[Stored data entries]
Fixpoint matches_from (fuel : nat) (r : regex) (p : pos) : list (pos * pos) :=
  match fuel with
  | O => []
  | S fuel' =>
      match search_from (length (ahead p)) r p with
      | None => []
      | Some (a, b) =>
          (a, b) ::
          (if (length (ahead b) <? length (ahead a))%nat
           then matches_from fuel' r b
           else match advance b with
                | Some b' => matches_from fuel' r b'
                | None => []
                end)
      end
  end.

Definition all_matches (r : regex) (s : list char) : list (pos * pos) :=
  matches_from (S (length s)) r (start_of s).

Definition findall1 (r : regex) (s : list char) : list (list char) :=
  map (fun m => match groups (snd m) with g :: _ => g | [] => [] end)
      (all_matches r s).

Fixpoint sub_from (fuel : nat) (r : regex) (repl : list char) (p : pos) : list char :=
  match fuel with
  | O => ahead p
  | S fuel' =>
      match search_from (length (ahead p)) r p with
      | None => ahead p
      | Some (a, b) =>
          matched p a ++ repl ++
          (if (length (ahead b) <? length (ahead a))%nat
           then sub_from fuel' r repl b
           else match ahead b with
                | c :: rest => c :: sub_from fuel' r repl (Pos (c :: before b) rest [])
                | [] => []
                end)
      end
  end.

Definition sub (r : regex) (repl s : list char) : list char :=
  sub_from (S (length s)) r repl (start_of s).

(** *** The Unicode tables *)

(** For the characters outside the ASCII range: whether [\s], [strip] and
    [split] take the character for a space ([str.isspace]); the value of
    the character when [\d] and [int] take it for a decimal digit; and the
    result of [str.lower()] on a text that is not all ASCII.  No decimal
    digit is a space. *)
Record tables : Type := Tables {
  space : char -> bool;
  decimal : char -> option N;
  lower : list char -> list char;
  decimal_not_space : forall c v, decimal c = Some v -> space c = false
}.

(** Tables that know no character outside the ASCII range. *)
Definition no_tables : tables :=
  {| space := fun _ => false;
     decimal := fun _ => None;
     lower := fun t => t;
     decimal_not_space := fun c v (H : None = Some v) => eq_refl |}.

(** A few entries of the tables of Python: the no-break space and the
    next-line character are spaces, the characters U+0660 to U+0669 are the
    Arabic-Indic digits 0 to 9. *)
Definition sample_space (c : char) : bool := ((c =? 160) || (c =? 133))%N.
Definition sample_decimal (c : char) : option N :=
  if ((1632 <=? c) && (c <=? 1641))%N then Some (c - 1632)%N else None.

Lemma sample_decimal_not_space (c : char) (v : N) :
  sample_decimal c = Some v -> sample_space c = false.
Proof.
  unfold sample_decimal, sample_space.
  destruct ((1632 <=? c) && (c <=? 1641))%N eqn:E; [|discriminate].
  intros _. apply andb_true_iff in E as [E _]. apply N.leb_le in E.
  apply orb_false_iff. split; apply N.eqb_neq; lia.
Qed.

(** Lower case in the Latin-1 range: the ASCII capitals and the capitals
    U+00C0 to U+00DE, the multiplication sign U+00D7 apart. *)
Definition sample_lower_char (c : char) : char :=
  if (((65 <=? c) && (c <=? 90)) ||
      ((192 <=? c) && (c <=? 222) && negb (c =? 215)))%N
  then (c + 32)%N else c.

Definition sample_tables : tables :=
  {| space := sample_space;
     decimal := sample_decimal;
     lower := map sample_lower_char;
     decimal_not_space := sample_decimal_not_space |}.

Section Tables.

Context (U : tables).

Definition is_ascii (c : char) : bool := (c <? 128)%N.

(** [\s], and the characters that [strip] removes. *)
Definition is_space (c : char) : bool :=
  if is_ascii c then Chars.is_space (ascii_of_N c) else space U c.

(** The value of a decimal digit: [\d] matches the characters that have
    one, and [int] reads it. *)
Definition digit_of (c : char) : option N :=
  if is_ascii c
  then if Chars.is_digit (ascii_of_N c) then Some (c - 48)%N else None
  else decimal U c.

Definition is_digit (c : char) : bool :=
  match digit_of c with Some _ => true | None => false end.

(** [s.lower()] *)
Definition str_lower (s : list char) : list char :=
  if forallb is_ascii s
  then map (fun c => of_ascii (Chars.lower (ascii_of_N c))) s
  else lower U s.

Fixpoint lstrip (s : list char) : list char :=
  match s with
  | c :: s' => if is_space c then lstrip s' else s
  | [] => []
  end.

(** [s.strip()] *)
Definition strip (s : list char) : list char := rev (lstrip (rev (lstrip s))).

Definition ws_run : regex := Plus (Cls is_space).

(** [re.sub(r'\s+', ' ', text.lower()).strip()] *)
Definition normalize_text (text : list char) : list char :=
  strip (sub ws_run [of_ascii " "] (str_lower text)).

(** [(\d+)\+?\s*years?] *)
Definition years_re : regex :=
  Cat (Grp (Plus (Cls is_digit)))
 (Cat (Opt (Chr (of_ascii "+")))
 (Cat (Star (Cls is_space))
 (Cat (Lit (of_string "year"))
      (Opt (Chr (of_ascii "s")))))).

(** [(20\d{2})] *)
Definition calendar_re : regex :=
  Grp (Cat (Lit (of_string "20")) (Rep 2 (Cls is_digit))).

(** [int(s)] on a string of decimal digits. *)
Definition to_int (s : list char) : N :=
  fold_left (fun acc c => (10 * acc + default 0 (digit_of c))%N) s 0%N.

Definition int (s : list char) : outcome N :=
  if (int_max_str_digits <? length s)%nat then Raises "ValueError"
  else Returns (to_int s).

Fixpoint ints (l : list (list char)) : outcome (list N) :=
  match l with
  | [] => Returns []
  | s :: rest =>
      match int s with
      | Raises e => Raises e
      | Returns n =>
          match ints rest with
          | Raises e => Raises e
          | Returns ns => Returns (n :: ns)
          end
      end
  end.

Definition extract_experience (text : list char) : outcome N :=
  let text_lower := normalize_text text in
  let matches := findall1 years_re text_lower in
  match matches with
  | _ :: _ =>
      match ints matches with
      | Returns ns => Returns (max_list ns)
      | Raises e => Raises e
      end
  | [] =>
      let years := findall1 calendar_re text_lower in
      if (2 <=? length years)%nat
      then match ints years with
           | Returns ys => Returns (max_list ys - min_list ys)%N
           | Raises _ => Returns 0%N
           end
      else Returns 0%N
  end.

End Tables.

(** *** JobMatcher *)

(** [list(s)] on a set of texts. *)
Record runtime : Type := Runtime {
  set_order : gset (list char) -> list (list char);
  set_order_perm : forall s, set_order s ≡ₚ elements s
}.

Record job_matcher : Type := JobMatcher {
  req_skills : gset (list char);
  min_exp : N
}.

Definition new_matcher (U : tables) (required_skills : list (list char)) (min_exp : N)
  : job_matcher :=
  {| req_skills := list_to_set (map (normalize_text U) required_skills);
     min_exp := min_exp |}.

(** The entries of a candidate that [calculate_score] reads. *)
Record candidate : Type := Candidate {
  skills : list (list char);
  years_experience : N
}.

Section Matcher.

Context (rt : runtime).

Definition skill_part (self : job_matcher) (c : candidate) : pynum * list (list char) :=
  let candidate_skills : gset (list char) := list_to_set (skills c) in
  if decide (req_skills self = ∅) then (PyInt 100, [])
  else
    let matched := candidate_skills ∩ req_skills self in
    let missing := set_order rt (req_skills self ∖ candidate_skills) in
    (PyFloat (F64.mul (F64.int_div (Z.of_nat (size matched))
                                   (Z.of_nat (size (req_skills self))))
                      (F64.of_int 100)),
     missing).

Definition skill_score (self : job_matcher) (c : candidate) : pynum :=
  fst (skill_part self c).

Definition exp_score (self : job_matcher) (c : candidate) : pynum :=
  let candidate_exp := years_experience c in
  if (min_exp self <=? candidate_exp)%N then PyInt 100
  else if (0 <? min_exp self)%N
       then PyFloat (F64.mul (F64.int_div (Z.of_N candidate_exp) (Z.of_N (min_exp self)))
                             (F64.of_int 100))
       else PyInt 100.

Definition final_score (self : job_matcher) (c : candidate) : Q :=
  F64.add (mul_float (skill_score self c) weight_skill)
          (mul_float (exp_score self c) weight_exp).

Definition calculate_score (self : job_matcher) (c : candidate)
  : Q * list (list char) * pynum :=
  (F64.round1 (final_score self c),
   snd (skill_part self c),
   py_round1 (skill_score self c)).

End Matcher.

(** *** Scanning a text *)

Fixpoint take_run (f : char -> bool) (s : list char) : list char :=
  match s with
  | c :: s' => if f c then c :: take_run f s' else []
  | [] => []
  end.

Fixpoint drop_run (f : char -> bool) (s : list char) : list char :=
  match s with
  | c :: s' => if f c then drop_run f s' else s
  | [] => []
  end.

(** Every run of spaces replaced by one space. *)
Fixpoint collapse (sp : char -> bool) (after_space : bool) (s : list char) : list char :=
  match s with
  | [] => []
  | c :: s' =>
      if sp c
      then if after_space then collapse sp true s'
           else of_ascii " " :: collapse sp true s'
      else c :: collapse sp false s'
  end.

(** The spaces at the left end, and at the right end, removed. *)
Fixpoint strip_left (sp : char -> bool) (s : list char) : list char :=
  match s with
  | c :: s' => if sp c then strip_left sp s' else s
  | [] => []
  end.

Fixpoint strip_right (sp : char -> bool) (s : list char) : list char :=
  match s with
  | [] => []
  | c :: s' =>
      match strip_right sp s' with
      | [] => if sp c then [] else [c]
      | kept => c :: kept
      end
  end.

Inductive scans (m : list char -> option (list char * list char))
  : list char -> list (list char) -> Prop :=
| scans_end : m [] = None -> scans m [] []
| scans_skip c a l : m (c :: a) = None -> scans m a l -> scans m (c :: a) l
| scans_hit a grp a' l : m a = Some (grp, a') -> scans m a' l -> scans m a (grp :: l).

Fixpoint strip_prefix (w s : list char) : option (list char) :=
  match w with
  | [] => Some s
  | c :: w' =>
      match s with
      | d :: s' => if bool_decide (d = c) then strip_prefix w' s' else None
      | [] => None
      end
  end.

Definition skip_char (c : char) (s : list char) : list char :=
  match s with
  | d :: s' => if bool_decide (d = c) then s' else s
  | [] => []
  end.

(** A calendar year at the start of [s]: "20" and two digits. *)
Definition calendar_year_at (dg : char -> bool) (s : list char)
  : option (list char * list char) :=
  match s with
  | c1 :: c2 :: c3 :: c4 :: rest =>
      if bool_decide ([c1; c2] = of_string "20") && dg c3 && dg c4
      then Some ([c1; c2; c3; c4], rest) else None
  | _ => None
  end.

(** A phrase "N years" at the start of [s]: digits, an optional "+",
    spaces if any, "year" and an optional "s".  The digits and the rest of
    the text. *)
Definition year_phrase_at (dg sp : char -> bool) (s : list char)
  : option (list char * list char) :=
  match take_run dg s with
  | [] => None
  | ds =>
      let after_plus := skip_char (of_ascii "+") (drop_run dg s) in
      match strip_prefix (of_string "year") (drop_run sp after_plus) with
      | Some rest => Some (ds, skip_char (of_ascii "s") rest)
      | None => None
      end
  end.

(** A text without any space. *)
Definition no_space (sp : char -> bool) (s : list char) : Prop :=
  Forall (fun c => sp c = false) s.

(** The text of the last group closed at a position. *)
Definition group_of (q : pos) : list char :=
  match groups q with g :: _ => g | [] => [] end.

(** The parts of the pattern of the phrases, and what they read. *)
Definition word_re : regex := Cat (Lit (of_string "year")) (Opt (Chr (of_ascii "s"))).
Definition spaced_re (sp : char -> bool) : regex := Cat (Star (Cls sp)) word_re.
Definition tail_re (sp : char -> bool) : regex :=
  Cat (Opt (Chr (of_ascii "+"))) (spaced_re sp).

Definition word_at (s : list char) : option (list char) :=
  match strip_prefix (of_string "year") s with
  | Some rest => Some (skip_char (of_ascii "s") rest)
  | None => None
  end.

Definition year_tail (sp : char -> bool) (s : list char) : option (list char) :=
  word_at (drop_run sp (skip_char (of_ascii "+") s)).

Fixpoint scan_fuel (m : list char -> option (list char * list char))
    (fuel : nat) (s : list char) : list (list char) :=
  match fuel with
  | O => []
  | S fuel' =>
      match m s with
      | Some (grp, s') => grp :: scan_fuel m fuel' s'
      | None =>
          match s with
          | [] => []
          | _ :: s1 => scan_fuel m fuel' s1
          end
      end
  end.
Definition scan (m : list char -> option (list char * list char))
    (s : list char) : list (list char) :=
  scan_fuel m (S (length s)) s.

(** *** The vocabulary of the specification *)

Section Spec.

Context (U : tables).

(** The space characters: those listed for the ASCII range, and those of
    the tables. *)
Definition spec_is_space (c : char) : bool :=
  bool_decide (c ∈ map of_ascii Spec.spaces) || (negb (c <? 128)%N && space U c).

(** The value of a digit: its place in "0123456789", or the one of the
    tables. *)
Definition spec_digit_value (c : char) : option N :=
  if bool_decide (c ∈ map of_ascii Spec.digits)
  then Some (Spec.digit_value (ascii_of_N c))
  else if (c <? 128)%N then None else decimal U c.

...

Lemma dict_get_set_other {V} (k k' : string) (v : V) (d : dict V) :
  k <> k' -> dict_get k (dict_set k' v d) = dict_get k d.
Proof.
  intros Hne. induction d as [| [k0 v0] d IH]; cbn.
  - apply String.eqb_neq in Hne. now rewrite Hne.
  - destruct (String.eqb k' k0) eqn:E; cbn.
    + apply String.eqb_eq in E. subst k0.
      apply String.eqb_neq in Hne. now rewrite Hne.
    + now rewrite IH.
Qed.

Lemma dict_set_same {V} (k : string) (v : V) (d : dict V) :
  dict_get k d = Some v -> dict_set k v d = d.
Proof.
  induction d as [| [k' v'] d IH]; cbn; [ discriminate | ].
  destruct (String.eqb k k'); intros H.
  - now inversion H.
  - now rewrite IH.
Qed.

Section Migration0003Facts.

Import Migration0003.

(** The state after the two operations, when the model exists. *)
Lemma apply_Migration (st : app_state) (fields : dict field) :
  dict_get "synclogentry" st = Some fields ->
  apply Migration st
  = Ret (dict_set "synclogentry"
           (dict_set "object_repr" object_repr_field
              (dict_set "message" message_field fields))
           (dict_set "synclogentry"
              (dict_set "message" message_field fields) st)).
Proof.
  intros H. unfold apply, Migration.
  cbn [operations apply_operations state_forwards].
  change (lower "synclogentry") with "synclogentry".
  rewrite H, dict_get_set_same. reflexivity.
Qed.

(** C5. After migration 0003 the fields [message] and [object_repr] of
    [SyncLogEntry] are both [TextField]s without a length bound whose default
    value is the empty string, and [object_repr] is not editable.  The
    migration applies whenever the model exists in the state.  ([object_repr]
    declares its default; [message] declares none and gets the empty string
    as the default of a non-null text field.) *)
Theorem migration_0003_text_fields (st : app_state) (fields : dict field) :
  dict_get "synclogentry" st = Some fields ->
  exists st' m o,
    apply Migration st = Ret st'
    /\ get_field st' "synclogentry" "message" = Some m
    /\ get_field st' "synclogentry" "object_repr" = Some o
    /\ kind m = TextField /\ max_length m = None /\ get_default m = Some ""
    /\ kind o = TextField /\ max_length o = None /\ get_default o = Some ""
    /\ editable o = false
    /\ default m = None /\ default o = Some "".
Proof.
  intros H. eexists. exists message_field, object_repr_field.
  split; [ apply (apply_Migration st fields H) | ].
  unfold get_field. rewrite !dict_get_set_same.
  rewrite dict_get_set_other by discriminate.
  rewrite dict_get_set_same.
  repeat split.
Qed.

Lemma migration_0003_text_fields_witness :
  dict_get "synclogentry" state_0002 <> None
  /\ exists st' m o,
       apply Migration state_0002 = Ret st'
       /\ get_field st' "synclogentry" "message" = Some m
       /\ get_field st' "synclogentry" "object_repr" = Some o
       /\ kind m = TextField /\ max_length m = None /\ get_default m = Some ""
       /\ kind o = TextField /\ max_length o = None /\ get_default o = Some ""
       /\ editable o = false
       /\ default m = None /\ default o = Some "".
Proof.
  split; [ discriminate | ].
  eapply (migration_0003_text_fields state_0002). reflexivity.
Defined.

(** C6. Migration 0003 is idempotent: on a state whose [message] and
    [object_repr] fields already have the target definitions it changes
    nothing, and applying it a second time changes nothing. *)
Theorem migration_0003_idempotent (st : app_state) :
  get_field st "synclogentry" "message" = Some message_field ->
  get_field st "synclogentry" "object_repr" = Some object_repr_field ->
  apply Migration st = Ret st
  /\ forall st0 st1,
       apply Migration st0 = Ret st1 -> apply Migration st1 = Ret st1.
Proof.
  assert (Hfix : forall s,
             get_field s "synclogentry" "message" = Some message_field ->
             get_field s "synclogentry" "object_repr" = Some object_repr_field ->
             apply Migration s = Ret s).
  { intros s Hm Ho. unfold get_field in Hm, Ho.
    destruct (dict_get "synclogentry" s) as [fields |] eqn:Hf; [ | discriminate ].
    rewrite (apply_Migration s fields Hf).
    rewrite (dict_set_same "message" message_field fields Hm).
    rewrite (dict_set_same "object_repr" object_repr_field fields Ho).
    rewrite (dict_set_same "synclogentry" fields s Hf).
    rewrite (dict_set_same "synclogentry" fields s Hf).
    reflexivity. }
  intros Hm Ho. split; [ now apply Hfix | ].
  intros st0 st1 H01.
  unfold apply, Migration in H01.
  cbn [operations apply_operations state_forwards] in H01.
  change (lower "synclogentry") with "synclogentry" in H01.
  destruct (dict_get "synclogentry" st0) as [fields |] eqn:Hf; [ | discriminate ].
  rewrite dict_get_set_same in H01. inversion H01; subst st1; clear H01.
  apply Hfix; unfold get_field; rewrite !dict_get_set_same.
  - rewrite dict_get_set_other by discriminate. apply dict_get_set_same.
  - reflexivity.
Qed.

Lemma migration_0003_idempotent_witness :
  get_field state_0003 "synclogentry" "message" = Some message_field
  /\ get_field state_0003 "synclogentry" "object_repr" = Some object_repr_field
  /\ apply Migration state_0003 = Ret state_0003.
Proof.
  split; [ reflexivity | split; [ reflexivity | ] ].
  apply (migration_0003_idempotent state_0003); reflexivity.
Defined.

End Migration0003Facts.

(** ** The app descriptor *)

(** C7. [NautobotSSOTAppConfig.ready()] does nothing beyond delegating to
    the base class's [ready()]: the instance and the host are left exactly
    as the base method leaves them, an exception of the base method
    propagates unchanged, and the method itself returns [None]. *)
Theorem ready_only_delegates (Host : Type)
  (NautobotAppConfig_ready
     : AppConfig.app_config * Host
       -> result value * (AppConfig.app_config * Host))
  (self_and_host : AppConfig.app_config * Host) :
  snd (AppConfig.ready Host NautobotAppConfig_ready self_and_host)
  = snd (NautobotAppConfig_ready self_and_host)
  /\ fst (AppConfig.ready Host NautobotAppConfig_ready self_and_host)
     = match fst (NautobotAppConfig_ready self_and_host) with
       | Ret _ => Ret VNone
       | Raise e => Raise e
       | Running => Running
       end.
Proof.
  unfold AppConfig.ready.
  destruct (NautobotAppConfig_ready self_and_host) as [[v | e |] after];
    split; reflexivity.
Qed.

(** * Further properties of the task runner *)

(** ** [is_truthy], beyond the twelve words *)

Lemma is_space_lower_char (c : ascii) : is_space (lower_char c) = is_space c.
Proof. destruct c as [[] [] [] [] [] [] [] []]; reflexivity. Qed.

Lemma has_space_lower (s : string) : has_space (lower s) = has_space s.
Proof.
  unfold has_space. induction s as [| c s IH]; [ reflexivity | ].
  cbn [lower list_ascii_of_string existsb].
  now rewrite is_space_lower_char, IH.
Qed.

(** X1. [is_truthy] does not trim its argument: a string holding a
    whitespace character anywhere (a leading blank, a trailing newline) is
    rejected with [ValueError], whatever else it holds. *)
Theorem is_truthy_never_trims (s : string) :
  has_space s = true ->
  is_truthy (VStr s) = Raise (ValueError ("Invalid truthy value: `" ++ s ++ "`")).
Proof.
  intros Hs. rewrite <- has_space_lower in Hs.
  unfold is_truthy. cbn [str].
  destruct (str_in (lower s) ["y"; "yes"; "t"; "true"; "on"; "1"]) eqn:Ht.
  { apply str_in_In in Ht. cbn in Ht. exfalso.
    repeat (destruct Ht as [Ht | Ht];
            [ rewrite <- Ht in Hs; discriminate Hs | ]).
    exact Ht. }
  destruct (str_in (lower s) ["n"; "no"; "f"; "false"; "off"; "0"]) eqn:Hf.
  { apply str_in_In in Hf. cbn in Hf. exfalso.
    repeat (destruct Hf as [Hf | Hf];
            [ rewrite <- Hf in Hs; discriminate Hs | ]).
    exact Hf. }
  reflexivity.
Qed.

# YOUR OBJECTIVE:
Above are some lines. Repeat exactly, and only, those from the line that has "py_round1 (skill_score self c))." through the line that has "Fixpoint collapse (sp".

# COMPLETED TASK:
   py_round1 (skill_score self c)).

End Matcher.

(** *** Scanning a text *)

Fixpoint take_run (f : char -> bool) (s : list char) : list char :=
  match s with
  | c :: s' => if f c then c :: take_run f s' else []
  | [] => []
  end.

Fixpoint drop_run (f : char -> bool) (s : list char) : list char :=
  match s with
  | c :: s' => if f c then drop_run f s' else s
  | [] => []
  end.

(** Every run of spaces replaced by one space. *)
Fixpoint collapse (sp : char -> bool) (after_space : bool) (s : list char) : list char :=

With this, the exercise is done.